(** The functions that read the chain, for each kind. *)
Definition load_token_by_ref : Z -> Client Token := load_by_ref TokenKind.
Definition reload_token_refs_if_stale : Client bool := reload_refs_if_stale TokenKind.
Definition reload_tokens_if_empty : Client bool := reload_records_if_empty TokenKind.

Definition load_pool_by_ref : Z -> Client Pool := load_by_ref PoolKind.
Definition reload_pool_refs_if_stale : Client bool := reload_refs_if_stale PoolKind.
Definition reload_pools_if_empty : Client bool := reload_records_if_empty PoolKind.

Definition load_vault_by_ref : Z -> Client Vault := load_by_ref VaultKind.
Definition reload_vault_refs_if_stale : Client bool := reload_refs_if_stale VaultKind.
Definition reload_vaults_if_empty : Client bool := reload_records_if_empty VaultKind.

Definition load_farm_by_ref : Z -> Client Farm := load_by_ref FarmKind.
Definition reload_farm_refs_if_stale : Client bool := reload_refs_if_stale FarmKind.
Definition reload_farms_if_empty : Client bool := reload_records_if_empty FarmKind.

Definition load_fund_by_ref : Z -> Client Fund.t := load_by_ref FundKind.
Definition reload_fund_refs_if_stale : Client bool := reload_refs_if_stale FundKind.
Definition reload_funds_if_empty : Client bool := reload_records_if_empty FundKind.

Definition get_token : Name -> Client Token := get_record TokenKind.
Definition get_tokens : Client (gmap (list Z) Token) := get_all TokenKind.
Definition get_token_ref : Name -> Client Z := get_ref TokenKind.
Definition get_token_refs : Client (gmap (list Z) Z) := get_refs TokenKind.
Definition get_token_by_ref : Z -> Client Token := get_by_ref TokenKind.
Definition get_token_name : Z -> Client Name := get_record_name TokenKind.

Definition get_pool : Name -> Client Pool := get_record PoolKind.
Definition get_pools : Client (gmap (list Z) Pool) := get_all PoolKind.
Definition get_pool_ref : Name -> Client Z := get_ref PoolKind.
Definition get_pool_refs : Client (gmap (list Z) Z) := get_refs PoolKind.
Definition get_pool_by_ref : Z -> Client Pool := get_by_ref PoolKind.
Definition get_pool_name : Z -> Client Name := get_record_name PoolKind.

Definition get_farm : Name -> Client Farm := get_record FarmKind.
Definition get_farms : Client (gmap (list Z) Farm) := get_all FarmKind.
Definition get_farm_ref : Name -> Client Z := get_ref FarmKind.
Definition get_farm_refs : Client (gmap (list Z) Z) := get_refs FarmKind.
Definition get_farm_by_ref : Z -> Client Farm := get_by_ref FarmKind.
Definition get_farm_name : Z -> Client Name := get_record_name FarmKind.

Definition get_vault : Name -> Client Vault := get_record VaultKind.
Definition get_vaults : Client (gmap (list Z) Vault) := get_all VaultKind.
Definition get_vault_ref : Name -> Client Z := get_ref VaultKind.
Definition get_vault_refs : Client (gmap (list Z) Z) := get_refs VaultKind.
Definition get_vault_by_ref : Z -> Client Vault := get_by_ref VaultKind.
Definition get_vault_name : Z -> Client Name := get_record_name VaultKind.

Definition get_fund : Name -> Client Fund.t := get_record FundKind.
Definition get_funds : Client (gmap (list Z) Fund.t) := get_all FundKind.
Definition get_fund_ref : Name -> Client Z := get_ref FundKind.
Definition get_fund_refs : Client (gmap (list Z) Z) := get_refs FundKind.
Definition get_fund_by_ref : Z -> Client Fund.t := get_by_ref FundKind.
Definition get_fund_name : Z -> Client Name := get_record_name FundKind.

Definition get_token_by_ref_from_cache (token_ref : option Z) : Client (option Token) :=
  match token_ref with
  | Some pubkey =>
      name <-! get_token_name pubkey ;;
      t <-! get_token name ;;
      st_ok (Some t)
  | None => st_ok None
  end.

(** [FarmClient::default], which every constructor completes. *)
Definition default_store {T} : ST FarmClient (Store T) :=
  records <- default_cache ;;
  refs <- default_cache ;;
  st_ret {| records := records; refs := refs; latest := ∅ |}.

Definition default_client : ST FarmClient FarmClient :=
  tokens <- default_store ;;
  pools <- default_store ;;
  farms <- default_store ;;
  vaults <- default_store ;;
  funds <- default_store ;;
  official_ids <- default_cache ;;
  n <- st_gets asked ;;
  st_ret {| tokens := tokens; pools := pools; farms := farms; vaults := vaults; funds := funds;
            official_ids := official_ids; stake_accounts := [∅; ∅; ∅]; asked := n |}.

::::::::

__Aim of the task__
Reproduce exactly the lines of the records above from the one with "Definition get_vault_by_ref : Z" to the one with "(** [FarmClient::default], which", both included, and leave out everything else.

__Response area__
Definition get_vault_by_ref : Z -> Client Vault := get_by_ref VaultKind.
Definition get_vault_name : Z -> Client Name := get_record_name VaultKind.

Definition get_fund : Name -> Client Fund.t := get_record FundKind.
Definition get_funds : Client (gmap (list Z) Fund.t) := get_all FundKind.
Definition get_fund_ref : Name -> Client Z := get_ref FundKind.
Definition get_fund_refs : Client (gmap (list Z) Z) := get_refs FundKind.
Definition get_fund_by_ref : Z -> Client Fund.t := get_by_ref FundKind.
Definition get_fund_name : Z -> Client Name := get_record_name FundKind.

Definition get_token_by_ref_from_cache (token_ref : option Z) : Client (option Token) :=
  match token_ref with
  | Some pubkey =>
      name <-! get_token_name pubkey ;;
      t <-! get_token name ;;
      st_ok (Some t)
  | None => st_ok None
  end.

(** [FarmClient::default], which every constructor completes. *)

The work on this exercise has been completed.